Hace una década, Meghan Remy utilizó una grabadora de cuatro pistas y un micrófono de juguete para producir una colección de rumiaciones musicales demasiado cáusticas e incisivas. Estas espeluznantes, y aparentemente extrañas piezas, se percibían imposibles de afianzar en aquella estática que las rodeaba, pero la tensión en su voz no podía ser más clara. Seis discos más tarde, Remy sigue luchando con esa misma tensión.

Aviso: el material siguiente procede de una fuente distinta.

(* ===== verification/Capability.v ===== *)
(** Capability tokens: caveats, the signed root block, the HMAC chain that
    binds them, verification, and the joiner that may turn a refusal into a
    grant ([src/src/governance/capability.rs]). The cryptographic libraries
    (HMAC-SHA256, Ed25519, CBOR, base64) are an interface. *)
From S2P Require Import Prelude.
From S2P Require Import BTree.
From S2P Require Import Bytes.
From S2P Require Import Text.
From S2P Require Import Json.
From S2P Require Import Permissions.
From S2P Require Import Policy.

(* ------------------------------------------------------------------ *)
(** * CBOR values, the library interface *)

(** The part of [ciborium::Value] the program uses. *)
#[warnings="-register-all"]
Inductive cbor : Type :=
| CInteger (z : Z)
| CBytes (b : bytes)
| CText (s : string)
| CNull
| CArray (l : list cbor)
| CMap (m : list (cbor * cbor)).

Definition CAPABILITY_VERSION : Z := 1.
Definition TOKEN_PREFIX : string := "cap1:".
Definition MAX_TOKEN_B64_LEN : nat := 8 * 1024.
Definition DEFAULT_CAPABILITIES_ENABLED : bool := true.
Definition KEY_DOMAIN : string := "cap_dom".
Definition KEY_V : string := "cap_v".
Definition KEY_ISSUER : string := "cap_issuer".
Definition KEY_ROOT_ID : string := "cap_root_id".
Definition KEY_ROOT_CAVEATS : string := "cap_root_caveats".
Definition DOMAIN_ROOT : string := "ai-memory/capability-root/v1".
Definition NAMESPACE_PREFIX_LABEL : string := "namespace_prefix".

(* ------------------------------------------------------------------ *)
(** * Operation levels *)

Inductive OpLevel : Type := OpNone | OpRead | OpWrite | OpAdmin.

#[global] Instance OpLevel_eq_dec : EqDecision OpLevel.
Proof. solve_decision. Defined.

Definition wire_ord (l : OpLevel) : Z :=
  match l with OpNone => 0 | OpRead => 1 | OpWrite => 2 | OpAdmin => 3 end.

(** The derived order is the declaration order. *)
Definition op_gtb (a b : OpLevel) : bool := bool_decide (wire_ord b < wire_ord a)%Z.
Definition op_min (a b : OpLevel) : OpLevel := if op_gtb a b then b else a.

Definition op_level_of (action : string) : OpLevel :=
  if decide (action = "Store") then OpWrite
  else if decide (action = "Promote") then OpWrite
  else if decide (action = "Delete") then OpWrite
  else if decide (action = "Reflect") then OpRead
  else OpAdmin.

Definition OpLevel_as_str (l : OpLevel) : string :=
  match l with OpNone => "none" | OpRead => "read" | OpWrite => "write" | OpAdmin => "admin" end.

Definition OpLevel_parse (raw : string) : option OpLevel :=
  let s := to_ascii_lowercase (str_trim raw) in
  if decide (s = "none") then Some OpNone
  else if decide (s = "read") then Some OpRead
  else if decide (s = "write") then Some OpWrite
  else if decide (s = "admin") then Some OpAdmin
  else None.

Definition parse_capabilities_toggle (raw : string) : option bool :=
  let s := to_ascii_lowercase (str_trim raw) in
  if decide (s ∈ ["on"; "1"; "true"; "yes"]) then Some true
  else if decide (s ∈ ["off"; "0"; "false"; "no"]) then Some false
  else None.

(* ------------------------------------------------------------------ *)
(** * Caveats, root blocks, tokens *)

Inductive Caveat : Type :=
| NamespacePrefix (p : string)
| OpCeiling (l : OpLevel)
| ActionIs (a : string)
| AgentIs (a : string)
| ExpiresAt (t : Z)
| NotBefore (t : Z).

#[global] Instance Caveat_eq_dec : EqDecision Caveat.
Proof. solve_decision. Defined.

Definition Caveat_to_value (c : Caveat) : cbor :=
  let '(tag, payload) :=
    match c with
    | NamespacePrefix s => (0, CText s)
    | OpCeiling l => (1, CInteger (wire_ord l))
    | ActionIs s => (2, CText s)
    | AgentIs s => (3, CText s)
    | ExpiresAt t => (4, CInteger t)
    | NotBefore t => (5, CInteger t)
    end%Z in
  CArray [CInteger tag; payload].
(** What an approval call does to a pending row. *)
Lemma approve_cases vis now db id r who surface :
  let pa := row_to_pending id r in
  let out := approve_with_approver_type sink vis now db id who surface in
  rows db !! id = Some r → pr_status r = "pending" →
  (may_approve vis db pa who surface ∧ out.2 = OutApproved
     ∧ ∃ r' by_, gov out.1 = set_row db id r' ∧ approved_row r r' by_ now
         ∧ (by_ = who ∨ by_ = to_ascii_lowercase who))
  ∨ ¬ may_approve vis db pa who surface ∧ out.2 ≠ OutApproved
    ∧ (out.1 = db ∨ ∃ s, gov out.1 = set_row db id (set_approvals s r)).
Proof.
  intros pa out Hr Hs. subst out. unfold approve_with_approver_type, may_approve.
  rewrite (proj2 (get_pending_row db id pa)) by by exists r. rewrite decide_False by naive_solver.
  destruct (decide_approves now db id who r Hr Hs) as [H1 H2]. simpl pa_namespace.
  unfold from_option.
  destruct (match resolve_governance_policy _ _ with Some p => _ | None => _ end) as [|req|q].
  - pose proof (is_registered_agent_spec (gov db) who) as Hreg. unfold approve_human.
    set (gate := match surface with Http => true | _ => _ end).
    assert (gate = true ↔ surface = Http ∨ is_Some vis) as Hgate.
    { unfold gate. destruct surface, vis; naive_solver. }
    destruct gate; simpl.
    + assert (surface = Http ∨ is_Some vis) as G by by apply Hgate. clear Hgate.
      case_bool_decide as Hself; [right; split_and!; [by intros [? _]%(λ f, f G)|done|by left]|].
      destruct (is_registered_agent _ _); simpl;
        [left|right; split_and!; [by intros [_ ?%Hreg]%(λ f, f G)|done|by left]].
      destruct (decide_pending_action _ _ _ _ _ _) as [db2 ok]; simpl in *. subst ok.
      split_and!; [intros _; split; [done|by apply Hreg]|done|].
      eexists _, who. split_and!; [done..|by left].
    + destruct (decide_pending_action _ _ _ _ _ _) as [db2 ok]; simpl in *. subst ok. left.
      split_and!; [intros ?%Hgate; done|done|]. eexists _, who. split_and!; [done..|by left].
  - unfold approve_agent. case_decide as Hw; [right; split_and!; [done|done|by left]|left].
    destruct (decide_pending_action _ _ _ _ _ _) as [db2 ok]; simpl in *. subst ok.
    split_and!; [by destruct (decide (who = req))|done|].
    eexists _, who. split_and!; [done..|by left].
  - pose proof (approve_consensus_cases now db id r who q Hr Hs) as Hc. cbv zeta in Hc. fold pa in Hc.
    destruct Hc as [(Hno & -> & ?)|(Hreg & Hnv & H)].
    + right. split_and!; [|done|by left]. intros (Hreg & Hnew & _).
      destruct Hno as [?|(a & Ha & E)]; [done|by apply (Hnew a Ha)].
    + assert (∀ a, a ∈ pa_approvals pa →
        to_ascii_lowercase (vote_agent_id a) ≠ to_ascii_lowercase who) as Hnew
        by (intros a Ha E; apply Hnv; by exists a).
      pose proof (quorum_met_spec (Z.of_nat (S (length (pa_approvals pa)))) q) as Hq.
      destruct (quorum_met _ _).
      * left. destruct H as [Ho Hg]. split_and!; [done..|by apply Hq|done|].
        eexists _, (to_ascii_lowercase who). split_and!; [done..|by right].
      * right. destruct H as [Hg Ho]. rewrite Ho, Hg.
        split_and!; [by intros (_ & _ & ?%Hq)|done|right; by eexists].
Qed.
(* ===== verification/Lineage.v ===== *)
(** Identity lineage: the chain of signed handoffs that ties the keys of an
    agent together, its verification from the first key to the current one and
    the verdict over all agents ([src/src/identity/lineage.rs]). *)
From S2P Require Import Prelude.
From S2P Require Import Bytes.
From S2P Require Import Text.
From S2P Require Import Memory.
From S2P Require Import Ledger.
From S2P Require Import Capability.
From S2P Require Import Attestation.
From stdpp Require Import gmultiset pretty.

(* ------------------------------------------------------------------ *)
(** * Data *)

Definition ZERO_PREV_HASH : bytes := replicate 32 Byte.x00.
Definition RECOVERY_QUORUM_FORMAT_V1 : Z := 1.

Inductive LineageReason : Type := Genesis | Rotation | Recovery | Revocation.

#[global] Instance LineageReason_eq_dec : EqDecision LineageReason.
Proof. solve_decision. Defined.

Definition LineageReason_as_str (r : LineageReason) : string :=
  match r with
  | Genesis => "genesis"
  | Rotation => "rotation"
  | Recovery => "recovery"
  | Revocation => "revocation"
  end.

Definition LineageReason_from_str (s : string) : option LineageReason :=
  if decide (s = "genesis") then Some Genesis
  else if decide (s = "rotation") then Some Rotation
  else if decide (s = "recovery") then Some Recovery
  else if decide (s = "revocation") then Some Revocation
  else None.

#[global] Instance LineageReason_wire : WireEnum LineageReason LineageReason_as_str LineageReason_from_str.
Proof. solve_wire_enum LineageReason_from_str. Qed.

Inductive CustodyClass : Type := SoftwareFile | Tpm2 | Pkcs11Hsm | SecureEnclave | Kms.

#[global] Instance CustodyClass_eq_dec : EqDecision CustodyClass.
Proof. solve_decision. Defined.

Definition CustodyClass_as_str (c : CustodyClass) : string :=
  match c with
  | SoftwareFile => "software-file"
  | Tpm2 => "tpm2"
  | Pkcs11Hsm => "pkcs11-hsm"
  | SecureEnclave => "secure-enclave"
  | Kms => "kms"
  end.

Definition CustodyClass_from_str (s : string) : option CustodyClass :=
  if decide (s = "software-file") then Some SoftwareFile
  else if decide (s = "tpm2") then Some Tpm2
  else if decide (s = "pkcs11-hsm") then Some Pkcs11Hsm
  else if decide (s = "secure-enclave") then Some SecureEnclave
  else if decide (s = "kms") then Some Kms
  else None.

#[global] Instance CustodyClass_wire : WireEnum CustodyClass CustodyClass_as_str CustodyClass_from_str.
Proof. solve_wire_enum CustodyClass_from_str. Qed.

(** A column from before the field existed is the default. *)
Definition CustodyClass_from_stored (slug : option string) : option CustodyClass :=
  match slug with None => Some SoftwareFile | Some s => CustodyClass_from_str s end.

Definition is_software_file (c : CustodyClass) : bool := bool_decide (c = SoftwareFile).

Definition ensure_oss_mintable (c : CustodyClass) : result CustodyClass string :=
  if is_software_file c then Ok c else Err (CustodyClass_as_str c).

Record LineageRecord : Type := mkLineage {
  li_agent_id : string;
  li_epoch : Z;
  li_reason : LineageReason;
  li_predecessor : string;
  li_successor : string;
  li_recovery : option string;
  li_not_before : string;
  li_prev_hash : bytes;
  li_custody : CustodyClass;
  li_from_seq : option Z;
  li_guardian_set : option bytes;
  li_threshold : option Z
}.

Definition genesis (agent_id k0 : string) (recovery : option string) (not_before : string) : LineageRecord :=
  mkLineage agent_id 0 Genesis k0 k0 recovery not_before ZERO_PREV_HASH SoftwareFile None None None.

(** Never before the record it succeeds; the texts are compared. *)
Definition clamp_not_before (prev : LineageRecord) (not_before : string) : string :=
  if li_not_before prev >?s not_before then li_not_before prev else not_before.

Definition to_signable (r : LineageRecord) : SignableSuccession :=
  mkSuccession (li_agent_id r) (li_epoch r) (LineageReason_as_str (li_reason r)) (li_predecessor r)
    (li_successor r) (li_recovery r) (li_not_before r) (li_prev_hash r) (CustodyClass_as_str (li_custody r))
    (li_from_seq r) (li_guardian_set r) (li_threshold r).

#[global] Instance LineageRecord_eq_dec : EqDecision LineageRecord.
Proof. solve_decision. Defined.
Definition append_succession (rd : LineageReadings) (not_before : string) (db : LineageDb) (agent_id : string)
    (k_old : AgentKeypair) (successor : string) (recovery_pubkey : option string) :
    result (LineageDb * LineageRecord) LineageRefusal :=
  let? head := head_held_by db agent_id k_old in
  let? _ := ok_or (decode_public_base64 successor) (UndecodableKey "successor") in
  let? _ := check_recovery_key recovery_pubkey in
  let? r := ok_or (rotation head successor (carried_recovery recovery_pubkey head) not_before) EncodingFailed in
  sign_and_append rd db agent_id k_old r.

Definition append_revocation (rd : LineageReadings) (not_before : string) (db : LineageDb) (agent_id : string)
    (k_old : AgentKeypair) (successor : string) (from_seq : Z) (recovery_pubkey : option string) :
    result (LineageDb * LineageRecord) LineageRefusal :=
  let? head := head_held_by db agent_id k_old in
  let? _ := ok_or (decode_public_base64 successor) (UndecodableKey "successor") in
  let? _ := check_recovery_key recovery_pubkey in
  let? r := ok_or (revocation head successor from_seq (carried_recovery recovery_pubkey head) not_before)
              EncodingFailed in
  sign_and_append rd db agent_id k_old r.

Definition mint_recovery_record (db : LineageDb) (agent_id successor : string) (from_seq : option Z)
    (recovery_pubkey : option string) (not_before : string) : result LineageRecord LineageRefusal :=
  let? found := lineage_head db agent_id in
  let? head := ok_or found NotEnrolled in
  let? _ := ok_or (decode_public_base64 successor) (UndecodableKey "recovery successor") in
  let? _ := check_recovery_key recovery_pubkey in
  let? policy := ok_or policy NoGuardians in
  let? threshold := ok_or (rp_threshold policy) ThresholdUnset in
  ok_or (recovery head.1 successor from_seq (carried_recovery recovery_pubkey head.1) (guardian_set_id policy)
           threshold not_before) EncodingFailed.

Definition prepare_recovery_challenge (db : LineageDb) (agent_id successor : string) (from_seq : option Z)
    (recovery_pubkey : option string) (not_before : string) : result (LineageRecord * bytes) LineageRefusal :=
  let? r := mint_recovery_record db agent_id successor from_seq recovery_pubkey not_before in
  let? challenge := ok_or (signing_input r) EncodingFailed in
  Ok (r, challenge).

Definition append_recovery (rd : LineageReadings) (db : LineageDb) (agent_id successor : string)
    (quorum : list RecoveryAttestation) (from_seq : option Z) (recovery_pubkey : option string) (not_before : string) :
    result (LineageDb * LineageRecord) LineageRefusal :=
  let? r := mint_recovery_record db agent_id successor from_seq recovery_pubkey not_before in
  let? quorum_blob := ok_or (encode_recovery_quorum quorum) EncodingFailed in
  let? db := append_lineage_record rd db agent_id r quorum_blob in
  Ok (db, r).
End statements.


(* ------------------------------------------------------------------ *)
(** * Specification *)

(** The texts the clock prints: on them the order of texts is the order of
    instants. *)
Class UtcClock (T : Chrono) : Type := utc_text : string → Prop.
Class UtcClockLaw {T : Chrono} (U : UtcClock T) : Prop :=
  utc_in_order : ∀ a b, utc_text a → utc_text b → (a ≤ b)%string → in_order a b.

(** The text of a key survives trimming. *)
Class KeyTextLaw {CC : CapCrypto} (KB : KeyBytes CC) : Prop :=
  key_text_trimmed : ∀ k, str_trim (b64_encode (key_to_bytes k)) = b64_encode (key_to_bytes k).

Section spec.
Context {CC : CapCrypto} {LC : LedgerCrypto} {KB : KeyBytes CC} {CD : CborDecode} {T : Chrono} {JC : JsonCodec}
  {U : UtcClock T}.
Context (policy : option RecoveryPolicy) (try_sign : bytes → option bytes).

Ahora, ella utiliza al género del Pop, pero un Pop expresivo, colmado de composiciones detalladas, y un variado elenco de colaboradores para absorbernos a ella, —antes de que el lado más oscuro de su obra nos absorba a nosotros—.

Es ‘In A Poem Unlimited’ una mirada crítica de los abusos del poder, especialmente, aquellos dirigidos a mujeres, por de hombres en los que confían. En “M. A. H.”, Remy entrega la frase: “We can never know the hands we’re in, until we feel them grip / Choking off our air supply, but I don’t cry / Every day I look, every day I see”· Como si fuera una canción de cuna, su voz teatral gira sobre un disco instrumental de ABBA. Son irresistibles las líneas de bajo nebulosas, las rupturas del tambor y la conga, en una la melodía descaradamente elegante. Tu estómago y toda víscera se te caen tan pronto, en cuanto la siniestra letra de las letras parpadea.

Es una elección estilística inteligente, un narrativo hilo conductor que nos lleva a través del álbum —por mucho, el sonido más brillante que Remy ha realizado nunca—. “Velvet 4 Sale” lo abre todo con un suspiro enervado, antes de florecer con los cuernos radiantes y un solo de guitarra impresionante. El ampuloso “Incidental Boogie” hace que el sonido fuerte y silencioso sea más fresco, mientras que la pieza con atmósferas disco de “Rosebud” podría pasar por un viejo artilugio de Kylie ya conocido, si ésta no fuera tan elegante.

El control vocal de Remy lo concreta todo con su ¿moderación?, su salvaje y expresivo rango de gama alta, aunado todo con su misteriosa frialdad. “¡Aceptémoslo!” “¡Admite que todo está relacionado!” grita en “Rosebud”, llamando al oyente para que mire hacia adentro y vea su propia parte en la injusticia. Con unas pocas notas, el álbum hace click en su lugar, dentro de los más fríos corazones. En “Pearly Gates”, ella hace sonar una “sátira” perturbadora, acerca de una mujer que es forzada a tener relaciones sexuales con San Pedro para llegar al cielo ¿les parece familiar?, apoyada por una voz de coraje que se siente arrebatada de Aquemini (‘Outkast’). Eso no parece funcionar tanto, pero la postura de Remy y su esmero en la artesanía vocal, venden completamente esta parábola retorcida.

Mientras que su versión anterior en la disquera ‘4AD’, ‘Half Free’ (2015), usaba pautas de fantasía para evocar su ambiente “pop americano clásico”, ‘In a Poem Unlimited’ emula todo lo real. Sus instrumentos son intemporales, sin género y sin categoría. Esto no es un error. En el último track “Time”, corea: “When there is nowhere there is still time / When there is nowhere there is still time / There is still time, oceans of time”, mientras la banda corre adelante, a paso trotón. Saxofones expresivos, guitarras abandonadas y símbolos de palpitación galopan, fusionando todo el destello occidental de su obra en un enloquecimiento apremiante de siete minutos. ‘A Poem Unlimited’ está a la altura de su objetivo y de su nombre: “un poema ilimitado”. Un reflejo del abuso que lo abarca todo en estos tiempos, una rasgadura en la época, una joya intemporal, un álbum que es tan poderoso como la música Pop puede ser.